Research on COVID-19 related topics
For the intensive research worldwide in connection with the COVID-19 pandemic, mathematical modeling and simulation provide essential contributions, for example, to the understanding of the course of infection and the effects on society. The mathematical perspective is becoming increasingly important for the systematic investigation and interpretation of data sets and insights. Many aspects of applied mathematical research and activities of Leibniz researchers are relevant here.
- Both the virus diseases of the 2013 Ebola regional epidemic and the current COVID-19 global pandemic have seen virus mutations
between hosts - a normal phenomenon with the potential to turn viruses even more harmful. A team of scientists including researchers
from HU Berlin and PIK Potsdam has employed advanced mathematical models to explore these dynamics. Their findings confirm public
health responses like suspending long-haul travel, but also the call to stay at home. Further, they underline the importance of closely
tracking genetic mutations during virus outbreaks to facilitate crisis response.

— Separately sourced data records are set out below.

(** * Clustering-accuracy evaluation core of [baseline/run_and_compare.py]

    A shallow embedding of [accuracy_metrics], [purity_metric] and
    [collapse_pure_clusters], together with the length guard of [run_all],
    and the properties the specification states about them.

    Modelling choices.
    - Labels are strings ([load_event_ids] returns [str] values).
    - A Python [dict] (and [Counter]) keeps its keys in insertion order; it is
      an association list with unique keys, updated in place or extended at
      its end.  A Python [set] is only asked for its size and, when that size
      is one, for its element; it is a duplicate-free list.
    - Python integers are [Z]; [//] is [Z.div].
    - True division [/] of two integers is an exact rational ([Q]), compared
      with [Qeq].  The metrics are therefore the exact quotients, not their
      binary64 roundings.
    - A raised exception is [Raise e] in the [result] type.  [truth[i]] may
      raise [IndexError] and [mapping[p]] may raise [KeyError]; [run_all]
      raises [ValueError] on a length mismatch.
    - [true_div] is total, it gives 0 on a zero denominator.  The module
      [Raising] embeds the operations once more with a division that raises
      [ZeroDivisionError], and the two embeddings are proved equal: no
      division of the code meets a zero denominator.
    - [run_all] is modelled from the point where both label sequences are
      loaded: the length guard, the calls of the three core operations, and
      the [except] clause that turns a raised exception into an error entry. *)

From Stdlib Require Import Ascii String ZArith QArith Lia Lqa Bool List.
Import ListNotations.
Open Scope Z_scope.

Definition label := string.

(** ** Exceptions *)

Inductive exn : Type := IndexError | KeyError | ValueError | ZeroDivisionError.

Inductive result (A : Type) : Type :=
| Ok (a : A)
| Raise (e : exn).
Arguments Ok {A} a.
Arguments Raise {A} e.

» S. Rüdiger, A. Plietzsch, F. Sagués et al. Epidemics with mutating infectivity on small-world networks, Sci Rep 10, 5919 (2020). DOI: 10.1038/s41598-020-62597-5
Fig.: Optimal control of non-pharmaceutical measures to minimize the disease-related deaths while simultaneously achieving herd immunity with minimal socio-economic costs. (a) The function u(t) quantifies the mean reduction of infectious contacts. (b) Optimal control limits the maximum number of simultaneously critically ill patients by enforcing a dynamical equilibrium. (c) Reproduction rate in the course of time.
» M. Kantner, T. Koprucki, Beyond just "flattening the curve": Optimal control of epidemics with purely non-pharmaceutical interventions, J. Math. Industry 10, 23 (2020). DOI: 10.1186/s13362-020-00091-3
- The analysis and prediction of the spread of infections such as the coronavirus are characterized by numerous uncertainties, for example,
regarding spatial clustering or the individual transmission rate of individuals. Since 2018, researchers of the WIAS group Interacting Random
Systems around Alexander Hinsen and Benedikt Jahnel are investigating corresponding stochastic epidemic models on random networks. This
research enables, among other things, predictions about the speed of propagation, the form of infected clusters and possible decentralized
countermeasures. The methods were initially developed in the context of malware propagation in ad hoc telecommunication networks and are now
being further developed also for epidemiological applications.
» A. Hinsen, B. Jahnel, E. Cali, J.-P. Wary, Phase transitions for chase-escape models on Poisson-Gilbert graphs, Electron. Commun. Probab., 25:25 (2020), https://projecteuclid.org/euclid.ecp/1585188174
- An overview of the COVID19 basic infection rate in the Open Research Knowledge Graph has been given by TIB researchers.
- A Knowledge Graph with comprehensive research data on COVID19 has been created at TIB (in cooperation with TwinCore Center for Infection Research, among others)
- Dietmar Hömberg (WIAS) was co-organiser of the webinar “Mathematics of the COVID19 crisis - In the eye of the storm” organised by the European Consortium for Mathematics in Industry (ECMI) on 29 April 2020, where scientists from different European countries presented comprehensive studies on the specific challenges in their countries.
- Barbara Wagner (WIAS) is member of the COVID-19 Activity Group of the European Mathematical Society (EMS).